Entire congregations can be held hostage by one or two belligerent individuals who refuse to consider, even for a moment, that they might be mistaken. Entire lives can be ruined by the fallacious belief that a person is always correct, and therefore anything he or she believes must be correct.

How can a congregation, or a person, declare their independence? With the simple phrase, “I was wrong, and I admit it.”

Confession – what a thought! Just try it. Repeat the following until you come to honestly believe the truth behind them –

  • “It is okay if I am wrong.” With very few exceptions (loaded guns, drinking poison, and thinking a rattlesnake is a stick) errors of belief are rarely fatal.
  • “I am not perfect, and I do not have to be.” Only one life has been perfect, and you are NOT him.
  • “A person can be absolutely convinced, and still be wrong – and still be loved and appreciated.” The eleven apostles come to mind.
  • “I cannot be, and do not have to be, 100% correct on 100% of the questions 100% of the time. I can be wrong and still be forgiven.” Ditto.

There – that was easy, wasn’t it? Feel the weight of perfection fall off of your shoulders? Do you feel the rejuvenation to actually have the freedom to re-think, and to re-study, questions that honest people have disagreed about for centuries?

The need, and especially the demand, to be immaculately perfect about every question of the Bible and the Christian life is a cancer that kills the spirit without remorse.

Declare your independence from this wretched disease. Admit your imperfection. Concede your frailty. Proclaim that you no longer need to be perfect.

Ascend through the humility of accepting your humanity.

Church, Are We Asking The Right Questions?

Many people are led to believe that the Bible can provide answers to all of life’s questions. That may or may not be true – but it is absolutely critical in any case to make sure we are asking the right questions. Some questions have no answers, some questions may even have multiple answers, and some questions are so trivial that they do not even deserve an attempt at an answer. I am concerned that too many churches are asking the wrong questions, and therefore no matter how correctly the questions are answered, the church will be be no better for the asking.

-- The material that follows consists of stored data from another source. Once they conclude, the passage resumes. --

(* ===== verification/Prelude.v ===== *)
(** * Aria SD-WAN controller: a verification development

    Aria is a multi-tenant SD-WAN controller in Go.  It keeps tenants, users, roles,
    nodes, policies, commands and certificates in PostgreSQL
    ([pkg/controllerstorage]); agents on the nodes register, synchronise, fetch
    commands and report metrics over gRPC ([internal/controller/grpc]) or HTTP;
    operators act through an HTTP API ([internal/api]), an assistant, chat platforms
    and a command line; routines of the process ([internal/cli]) keep the state up to
    date.  This library models all of these over one model of the tables, and proves
    what they promise.

    ** How the parts interact

    A node registers ([processRegistration]) with an enrolment token, which is
    consumed, or with the runtime token it got before; it gets an address, a
    certificate and a place among the nodes of its tenant.  Its requests carry the
    runtime token, which the interceptor checks against the node and tenant rows.  An
    operator logs in, gets a token with role and tenant, and passes the permission
    checks with the permissions the role has in the tenant.  A request that changes a
    rule, a group or the routes of a node is checked, written, compared with the other
    rules of the node and followed by a [sync] command, a policy delivery and a new
    desired state version, in one transaction; older syncs are superseded.  The
    command stream pushes the next command; the agent compiles in the rules and groups
    of its snapshot and reports the result, which closes the command and its
    deliveries and moves the node's control state; failures raise alerts, most steps
    write audit events.  Metrics of agents become statistics of rules and signs of
    life; sweeps move silent nodes offline and back.  Lifecycle transitions take nodes
    and tenants out of service: certificates are revoked, commands closed, token
    versions raised.  Pages show rules, deliveries, nodes, events and the series of a
    metrics server; backups export and replace the configuration of all tenants.

    ** Files

    Foundations:
    - [Prelude] (this file): errors and results, record update, automation, machine
      integers, stable sorting, lists.
    - [GoStr], [Durations], [Netip], [NetipText]: what the code uses of Go's [strings],
      [strconv], [fmt], [time], [net] and [net/netip], with round trips of their texts.
    - [Records], [CidrColumn]: the structs of rules and groups; columns of networks.
    - [Store]: the tables, statements, failures and transactions; a storage method is a
      computation in the monad [M].
    - [Events]: [audit_events.go], [alerts.go], [alert_generator.go].

    Commands, deliveries and the state of nodes:
    - [ControlState], [AgentCommands], [PolicySync]: [node_control_states.go],
      [agent_commands.go], [policy_sync.go] with [policy_deliveries.go].
    - [CommandLifecycle], [DeliveryCoherence], [CommandQueueSpec]: queue and deliveries
      as a step machine, with invariants, and the behaviour of each operation.
    - [Nodes], [NodesSpec], [Lifecycle], [Addressing], [Routes], [PublicNetwork]: node
      rows of [postgres.go], [certificates.go], [certificate_lifecycle.go],
      [node_lifecycle.go], [auth_state.go], [routes.go], [internal/nodeidentity].
    - [Upkeep]: the clean-up routine of [cli/controller_serve.go] and its sweeps.

    Policies:
    - [PolicyConflict], [PolicyConflictSpec], [PolicyRules], [IPGroups],
      [IPGroupsSpec]: [network_policy.go], [ip_groups.go].
    - [PolicySnapshot], [PolicySnapshotSpec]: [grpc/policy_snapshot.go], the compiler
      from rule records to the messages an agent gets.
    - [Dispatch], [PolicyValidation], [PolicyAdmin], [GroupAdmin], [NodeAdmin],
      [AgentAdmin]: the policy, group, node and command requests of [api/v2/security.go],
      [api/v2/ip_groups.go], [api/v2/setup.go], [api/v2/operations.go].
    - [PolicyAdminSpec], [PolicyMachineSpec], [PolicyRequestsSpec], [BatchSpec]: what
      these requests keep.

    Agents:
    - [Tokens], [TokensSpec]: [internal/token], and the ledger it implements.
    - [Registration], [RegistrationSpec]: registration and certificates in
      [cli/controller_serve.go] and [security/certissuance].
    - [RuntimeAuth], [CommandStream], [AgentSync], [AgentRest], [AgentRestSpec],
      [Metrics], [MetricsSpec]: [auth/runtime_token.go], [grpc/auth_interceptor.go],
      [grpc/server.go] and the HTTP endpoints of agents.  [CommandStream] is written
      over the interface [CommandQueue], which [AgentCommands] implements.

    Operators:
    - [Tenants], [Sessions], [Access], [AccessSpec], [RolesSpec]: tenant rows,
      [rbac.go], [auth/jwt.go], [middleware/jwt_auth.go], [handlers/auth.go],
      [handlers/tenant.go], [v2/roles.go]; the requests as a machine.
    - [TokenAdmin], [TokenAdminSpec], [TenantAdmin]: the token pages and the tenants.
    - [Monitoring], [MonitoringSpec], [MetricsServer], [MetricsServerSpec],
      [DeliveryStatus], [DeliveryStatusSpec], [PolicyPages], [PolicyPagesSpec],
      [NodePages], [NodePagesSpec]: [v2/monitoring.go], [monitoring_queries.go],
      [monitoring_detail_state.go] and the pages of [v2/security.go], [v2/setup.go].
    - [Relations], [Backup], [BackupSpec], [BackupRestoreSpec]: [v2/settings.go] over
      tables by name.
    - [AssistantTools], [Assistant], [AssistantSpec], [Messaging], [MessagingSpec]:
      [internal/agent], [internal/service], [handlers/chat.go], [internal/im].
    - [TenantApi], [TenantApiSpec]: the dispatch of every path below a tenant.
    - [Commands]: the platform administrator a start provides, and the command line.

    ** Correspondence

    Definitions have the names of the Go functions, types and constants.  A
    table is a finite map from the primary key to a row record with the column
    names; a nullable column is an option.  A method that returns [(T, error)] is a
    value of [M T], a function of the environment (clocks, generated identifiers,
    which statements fail) and the tables.  An HTTP handler is such a value too: an
    error is the status, code and message it writes.  Definitions in lower case
    with underscores name an SQL statement, a WHERE clause or the part of a
    function between two early returns.

    ** What the theorems show

    - Commands and deliveries: over any interleaving of calls with any statement
      failing, a terminal command never changes, and every delivery is open exactly
      while its command is and ends as the command ended.  Each queue operation does
      what it says; a batch answers what happened; a completed sync converges the node's
      state.  A command stream pushes only commands of the node its token names.
    - Policies: after any sequence of requests the policy of a node compiles unless a
      blacklist rule of it names no network, and groups of a tenant are disjoint; a refused request changes nothing; what the
      validation accepts is read alike by the conflict check; groups read back as
      written; the detectors decide exactly the overlap of address sets; compiling is
      idempotent.
    - Agents: the token store refines a ledger whose uses never exceed the budget; a
      registration is authorised only by a credential for its tenant, not for a node
      it finds stopped, and spends one use; an agent that registered is admitted with its
      token; a request reaches a handler only for a node in service; a synchronisation
      gives the current peers, address and version; reported metrics are what the pages
      show.
    - Nodes: transitions take exactly the node or tenant out of service, or change
      nothing; sweeps settle every node and never revive a stopped one; the allocator
      hands out free addresses; stored public addresses are public.
    - Operators: a start provides a platform administrator and a second one changes
      nothing; a session that ended stays ended until a backup is restored, no request makes a platform
      administrator, system roles keep their permissions, whatever is asked below a
      tenant needs a token with the permission there, token pages stay in their tenant.
    - Pages: the references of a group are complete when read page by page, and so is
      the event feed when no two events have the same time; delivery status is exact,
      and the lists of rules agree with it; queries to the metrics server select only hosts of the tenant.
    - Backups: tables change only in a restore that a platform administrator confirmed
      and nothing blocks; a backup with its secrets restores the columns it holds.
    - The assistant reads only rows of the caller's tenant, and a chat platform reaches
      no table at all; both are proved by comparing runs on two databases.

    ** Modelling decisions

    - Calls run one after another.  Row locks and SKIP LOCKED, which order
      concurrent transactions, are not modelled; a tick of a routine is one call.
    - Any statement, Begin or Commit may fail ([env_fault]); a failed transaction
      changes nothing.  Theorems about success assume [no_faults].
    - Primary, unique and foreign keys and NOT NULL columns of the modelled tables
      are checked where a statement can violate them.  Lengths of VARCHAR columns and
      the syntax of INET columns are not; columns of networks hold prefixes, with their
      texts as the class [CidrText]; of the version counters only those of user sessions
      overflow.  Of the statements that PostgreSQL refuses for the types of their
      expressions, that of the learned routes always fails, and the update of a tenant
      runs either way, by the parameter [case_accepted].
      Backups work on all tables at once, as rows of named columns ([Relations]); a cascade
      follows as many foreign keys as there are tables.
    - NOW() and time.Now() are read once per call, in microseconds; the session of
      the database is in UTC.  Rows that ORDER BY does not separate come in storage
      order, but for the pages of the event feed, where the class [TieOrder] orders them
      anew on each page; texts are ordered bytewise.
    - An identifier is the canonical text of its UUID.  [uuid.Parse] reads other forms,
      too, one of them with any characters at its ends; of it is assumed
      [trimmed_names_same], where at all.  Case mapping and trimming
      treat ASCII; the text of an error a message wraps is left out.
    - JSON values other than null, texts and booleans are kept as they render; a
      handler gets its body decoded, the dispatch below a tenant one decoding for each
      handler.  Floating-point numbers are those of [SpecFloat].
    - A panic is an error ([Panic]) that no caller turns into an answer.
    - Libraries are parameters: JSON web tokens ([JWT], [UserJWT]), bcrypt, X.509,
      SHA-256, HMAC, [uuid.Parse], [strconv.ParseFloat], the decoding of JSON texts,
      random bytes and serial numbers, with their documented laws as classes that a toy
      instance satisfies.  So are the language model, the metrics server and the chat
      platforms: any function of what they are sent.
    - Loops are structural recursions over lists or counters.  Fuel is used by the
      clients that follow pages, where the theorems say how much is enough; by the
      parser of durations, which consumes a character for each unit; and by the eight
      groups of an IPv6 address.
    - CreatePolicyDelivery and UpdatePolicyDeliveryStatusByCommand have no caller
      in the program and are outside the step machine; a sync request names the
      public key of its own node, as every caller does.

    ** Not modelled

    Start-up wiring, configuration and logging; the Redis cache and its notices; the
    pages that serve the installer and the version of the controller; the text of
    [next_action]; what commands of the command line print; generated protocol code;
    and functions without a caller: older address pools, device configurations and the
    log of the assistant in [postgres.go], the keys of rules at run time in
    [security.go], the decryption of chat events and the notifications of chat
    platforms, the scoped storage and the tenant lookup of the middleware. *)

From stdpp Require Export base tactics list gmap strings pretty sorting.
From Stdlib Require Export ZArith Lia Ascii.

  • In today’s world in which the innate God-given uniqueness of male and female is being challenged, many churches are more concerned about males and females being seen together in a public swimming facility.
  • In today’s world in which religious extremism is being flaunted by both left (through the proscription of any religious demonstration) and the right (through Islamic terrorism and the radical racism of the alt-right movement), many churches are more concerned about a physical demonstration of joy such as hand-clapping or raised hands or of penitence such as kneeling.
  • In today’s world in which the presentation of views outside of one’s own micro-narrative demands “trigger warnings” and “safe rooms,” churches are so insulated and xenophobic that any teaching not formally approved by the leadership is forbidden (including the reading of Scripture from an “unapproved” translation).
  • In today’s world in which a perceived threat is responded to with outright violence, many churches have completely abandoned the ethic of the Sermon on the Mount and actively promote a “concealed carry” and “stand your own ground” mentality.

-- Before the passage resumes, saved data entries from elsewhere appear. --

Lemma parseIPv6_text6 gs : length gs = 8%nat → Forall in16 gs →
  parseIPv6 (text6 gs) = Some (mkAddr false (groups_val gs) "").
Proof.
  intros Hlen Hf. pose proof (text6_chars gs Hf) as Hc. unfold text6 in *.
  pose proof (zero_run_ok gs) as Hr. pose proof (zero_run_from_size 0 (0, 0)%nat gs (or_introl eq_refl)) as Hs.
  unfold zero_run in *. destruct (zero_run_from _ _ gs) as [i l]. cbn [fst snd] in *.
  assert (gs ≠ []) as Hne by by destruct gs.
  revert Hc. destruct (Nat.eqb_spec l 0) as [Hl|Hl]; intros Hc.
  - destruct (join_groups_head gs) as (c & s & Hj & Hx); [done..|].
    rewrite Hj in *. rewrite parseIPv6_plain, <-Hj, v6_groups_join by (done || lia).
    unfold v6_addr. cbn [mbind option_bind app]. unfold v6_finish. by rewrite Hlen.
  - destruct (Hr Hl) as [Hil Hz]. cbn [fst snd] in Hil, Hz. rewrite Hlen in Hil. assert (2 ≤ l)%nat as H2 by lia.
    pose proof (v6_finish_run gs i l Hlen H2 Hil Hz) as Hfin.
    assert (∀ k, Forall in16 (drop k gs)) as Hd by (intros; by apply Forall_drop).
    assert (length (drop (i + l) gs) = 8 - (i + l))%nat as Hdl by (by rewrite length_drop, Hlen).
    assert (length (take i gs) = i) as Htl by (rewrite length_take, Hlen; lia).
    destruct (decide (i = 0%nat)) as [-> |Hi].
    + change (take 0 gs) with (@nil Z) in *. cbn [join_groups app Nat.add] in *.
      destruct (decide (drop l gs = [])) as [He|He].
      * rewrite He in *. cbn [join_groups length] in *. assert (l = 8)%nat as -> by lia.
        assert (gs = replicate 8 0) as -> by (by rewrite <-Hz, drop_0, take_ge by lia).
        reflexivity.
      * destruct (join_groups_head (drop l gs)) as (c & s & Hj & Hx); [done..|].
        rewrite Hj in *. inversion Hc as [|? ? _ Hc']; subst. inversion Hc' as [|? ? _ Hc'']; subst.
        rewrite parseIPv6_ellipsis, <-Hj, v6_groups_join by (done || lia).
        unfold v6_addr. cbn [mbind option_bind app]. by rewrite Hfin.
    + assert (take i gs ≠ []) as Ht by (intros He; rewrite He in Htl; simpl in Htl; lia).
      destruct (join_groups_head (take i gs)) as (c & s & Hj & Hx); [done|by apply Forall_take|].
      rewrite Hj in *. cbn [app] in *. rewrite parseIPv6_plain by done.
      change (c :: s ++ ?r) with ((c :: s) ++ r).
      rewrite <-Hj, v6_groups_ellipsis by (done || (by apply Forall_take) || lia).
      cbn [app]. rewrite Htl. destruct (drop (i + l) gs) as [|g gs'] eqn:He.
      * cbn [join_groups]. unfold v6_addr. cbn [mbind option_bind].
        rewrite app_nil_r in Hfin. by rewrite Hfin.
      * destruct (join_groups_head (g :: gs')) as (c' & s' & Hj' & Hx'); [done|by rewrite <-He|].
        rewrite Hj'. rewrite <-Hj', v6_groups_join by (done || (by rewrite <-He) || lia).
        unfold v6_addr. cbn [mbind option_bind]. by rewrite Hfin.
Qed.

Lest I be caricatured as something that I clearly am not, let me make myself clear: proper modesty is not a suggestion, it is a necessity. Every congregation has the right to set forth what is proper worship decorum. Leaders must be alert to what is being taught, and must prohibit false teaching. Finally, many faithful brothers and sisters have CC permits for legitimate reasons. These issues are all worthy of discussion, and faithful brothers and sisters can disagree about the specifics.

But are they core issues? Do they define the essence of the church? Is the eternal salvation of any person dependent upon a swimsuit, a raised hand, or a concealed carry permit?

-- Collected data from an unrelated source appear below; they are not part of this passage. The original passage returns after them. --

(* ===== verification/CidrColumn.v ===== *)
(** * CIDR columns

    PostgreSQL's type [cidr] as the rule and group tables use it: its input and
    output functions are parameters with the laws their documentation states,
    and its values are prefixes without host bits.  The operators the statements
    use are equality, overlap ([&&]) and [masklen], which are those of prefixes
    ([PolicyConflict.prefixesOverlap], [prefix_bits]). *)

From S2P Require Import Prelude GoStr Netip NetipText Records PolicyConflict.

Open Scope Z_scope.

(** [text::cidr] and [cidr::text]. *)
Class CidrText := {
  cidr_in : string → option Prefix;
  cidr_out : Prefix → string;
}.
(** The input function accepts a network written the usual way and refuses host
    bits; what the output function writes, [netip.ParsePrefix] reads; a network of
    length zero is written as everyone writes it. *)
Class CidrTextLaws `{CidrText} := {
  cidr_in_network s p : cidr_in s = Some p → network p;
  cidr_in_text p : network p → cidr_in (Prefix_String p) = Some p;
  cidr_out_read p : network p → ParsePrefix (cidr_out p) = Some p;
  cidr_out_trim p : network p → TrimSpace (cidr_out p) = cidr_out p;
  cidr_out_zero p : network p → prefix_bits p = 0 → cidr_out p = Prefix_String p;
}.

(** ** Texts of networks *)

Lemma Prefix_String_nospace p : network p →
  Forall (λ c, is_space c = false) (String.list_ascii_of_string (Prefix_String p)).
Proof.
  intros ([Hz Hb] & Hr & _). assert (∀ c, addr_char c → is_space c = false) as Hc.
  { intros c [[d Hd]|[-> | ->]]; [|done..].
    by destruct c as [[] [] [] [] [] [] [] []]; try discriminate Hd. }
  assert (0 ≤ prefix_bits p) by lia.
  unfold Prefix_String. rewrite !list_ascii_app.
  apply Forall_app_2; [|apply Forall_app_2; [by repeat constructor|]].
  - eapply Forall_impl; [|exact Hc]. unfold Addr_String. rewrite Hz.
    destruct (addr_is4 _); [apply v4_text_chars|]. rewrite list_ascii_app. apply Forall_app_2; [|done].
    destruct (Is4In6 _).
    + rewrite list_ascii_app. apply Forall_app_2; [|apply v4_text_chars].
      apply (bool_decide_unpack (Forall (λ c, is_Some (hex_val c) ∨ c = ":"%char ∨ c = "."%char) _)).
      vm_compute. exact I.
    + rewrite list_string_list. by apply text6_chars, groups_of_in16.
  - eapply Forall_impl; [by apply Itoa_digits|]. intros c Hd. apply Hc. by left; apply digit_hex.
Qed.
Lemma Prefix_String_trim p : network p → TrimSpace (Prefix_String p) = Prefix_String p.
Proof. intros Hp. by apply TrimSpace_nospace, Prefix_String_nospace. Qed.

(** A text that lowers to one without letters is that text. *)
Lemma lower_char_plain c d :
  lower_char c = d → (N_of_ascii d <? 97)%N || (122 <? N_of_ascii d)%N = true → c = d.
Proof. intros <-. destruct c as [[] [] [] [] [] [] [] []]; done. Qed.
Lemma ToLower_plain s t :
  forallb (λ d, (N_of_ascii d <? 97)%N || (122 <? N_of_ascii d)%N) (String.list_ascii_of_string t) = true →
  ToLower s = t → s = t.
Proof.
  revert s. induction t as [|d t IH]; intros [|c s] Hp Heq; simpl in *; try done.
  injection Heq as Hc Hs. apply andb_true_iff in Hp as [Hd Hp].
  f_equal; [by apply lower_char_plain|by apply IH].
Qed.

(** The wildcards of [policyCIDRIsAny] that are prefixes have length zero. *)
Lemma prefix_any s p : ParsePrefix s = Some p → TrimSpace s = s → policyCIDRIsAny s = true →
  prefix_bits p = 0.
Proof.
  intros Hp Ht Ha. unfold policyCIDRIsAny in Ha. rewrite Ht in Ha. apply one_of_spec in Ha.
  repeat (apply elem_of_cons in Ha as [Ha|Ha]); [| | | | |by apply elem_of_nil in Ha].
  2: { exfalso. destruct s as [|c1 [|c2 [|c3 [|c4 s]]]]; try done. simpl in Ha. injection Ha as H1 H2 H3.
       unfold ParsePrefix in Hp. cbn [String.list_ascii_of_string] in Hp.
       assert (∀ c d, lower_char c = d → (d =? "/")%char = false → c ≠ "/"%char) as Hne
         by (intros c d <- Hd ->; done).
       unfold cut_last in Hp. rewrite cut_char_none in Hp; [done|]. apply Forall_rev.
       repeat constructor; by eapply Hne. }
  all: apply ToLower_plain in Ha; [subst s|done]; vm_compute in Hp; by simplify_eq.
Qed.
(** There is one network of length zero in each family. *)
Lemma network_zero p : network p → prefix_bits p = 0 →
  Prefix_String p = if addr_is4 (prefix_addr p) then "0.0.0.0/0" else "::/0".
Proof.
  intros ([Hz _] & Hr & Hm) Hb. destruct p as [[is4 v zone] b]. simpl in *. subst b zone.
  unfold addr_in_range, BitLen in Hr. simpl in Hr.
  unfold Masked, host_bits, BitLen in Hm. cbn [prefix_addr addr_is4 addr_val prefix_bits] in Hm.
  injection Hm as Hv.
  assert (v = 0) as ->; [|by destruct is4]. rewrite <-Hv, Z.shiftr_div_pow2 by (destruct is4; lia).
  rewrite Z.div_small; [apply Z.shiftl_0_l|]. destruct is4; simpl in *; lia.
Qed.

(** A network's text read as a policy: the wildcard or the network itself. *)
Lemma parsePolicyPrefix_text s p :
  network p → ParsePrefix s = Some p → TrimSpace s = s →
  (prefix_bits p = 0 → s = Prefix_String p) →
  parsePolicyPrefix s = if prefix_bits p =? 0 then AnyPrefix else NetPrefix p.
Proof.
  intros Hn Hp Ht Hzero. unfold parsePolicyPrefix. rewrite Ht.
  destruct (Z.eqb_spec (prefix_bits p) 0) as [Hb|Hb].
  - rewrite (Hzero Hb), (network_zero p Hn Hb). by destruct (addr_is4 _).
  - destruct (policyCIDRIsAny s) eqn:Ha; [by eapply prefix_any in Ha|].
    rewrite Hp. by destruct Hn as (_ & _ & ->).
Qed.
Lemma parsePolicyPrefix_String p : network p →
  parsePolicyPrefix (Prefix_String p) = if prefix_bits p =? 0 then AnyPrefix else NetPrefix p.
Proof.
  intros Hn. apply parsePolicyPrefix_text; [done| |by apply Prefix_String_trim|done].
  destruct Hn as (? & ? & _). by apply ParsePrefix_String.
Qed.
Lemma parsePolicyPrefix_out `{CidrTextLaws} p : network p →
  parsePolicyPrefix (cidr_out p) = if prefix_bits p =? 0 then AnyPrefix else NetPrefix p.
Proof.
  intros Hn. apply parsePolicyPrefix_text; [done|by apply cidr_out_read|by apply cidr_out_trim|].
  by apply cidr_out_zero.
Qed.

(** ** An instance *)

(** Input by [netip.ParsePrefix] without host bits, output by [Prefix.String]. *)
Definition go_cidr : CidrText :=
  {| cidr_in s := p ← ParsePrefix s; if bool_decide (Masked p = p) then Some p else None;
     cidr_out := Prefix_String |}.
Lemma go_cidr_laws : @CidrTextLaws go_cidr.
Proof.
  constructor; simpl.
  - intros s p (q & Hq & H)%bind_Some. case_bool_decide as Hm; simplify_eq.
    split_and!; [by eapply ParsePrefix_wf|by eapply ParsePrefix_range|done].
  - intros p (Hw & Hr & Hm). rewrite ParsePrefix_String by done. simpl. by rewrite bool_decide_true.
  - intros p (Hw & Hr & Hm). by apply ParsePrefix_String.
  - apply Prefix_String_trim.
  - done.
Qed.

You see, I do think that if someone believes that they can change their gender – or that gender is inconsequential – that person’s spiritual destiny is in danger. I do think that if a person believes that killing in the name of their god, or that one race or “religion” is superior to another – that person has denied the God of Abraham, Isaac, Jacob, and Jesus. I do believe that if a person rejects the way of the cross and preaches the way of the sword, that person is in danger of the hell of fire.

I do not believe any of those things because of my philosophy or my gender or my race or my nationality. I hold those beliefs because Jesus taught those things. The teachings of Jesus transcend gender and race and nationality. The teachings of Jesus transcend anger and hatred and pride. The teachings of Jesus do not simply modify human philosophies, the teachings of Jesus uproot and destroy human philosophies.

In the Kingdom of God the meek inherit the earth, the weak overcome the strong, the least is the greatest, the servant is the master, and the last finish first. In the Kingdom of God everyone submits – to each other! In the Kingdom of God feet are washed so that fists do not need to be clenched. In the Kingdom of God the other cheek is turned and the second mile is walked.

In the Kingdom of God we want to get the right answers, but we are more concerned about making sure we are asking the right questions.

I am convinced the world is asking some critical questions – eternally significant questions. I am also convinced that Jesus provides the answers to those questions. I believe most fervently that a congregation had better be asking, and searching for the answers to, those questions or it will finally be forced to admit what the world already knows – it is a meaningless and irrelevant museum full of old, dusty bones.

Undeniable Truths for Theological Reflection (#7)

In my original list of “Undeniable Truths,” number seven was the last one. Funny how lists grow – kind of like fish after you catch them. Nothing ever stays the same size. But, I digress . . .

7.  While some passages of the Bible may be open to more than one application, very few have more than one interpretation. Otherwise, Scripture would be meaningless.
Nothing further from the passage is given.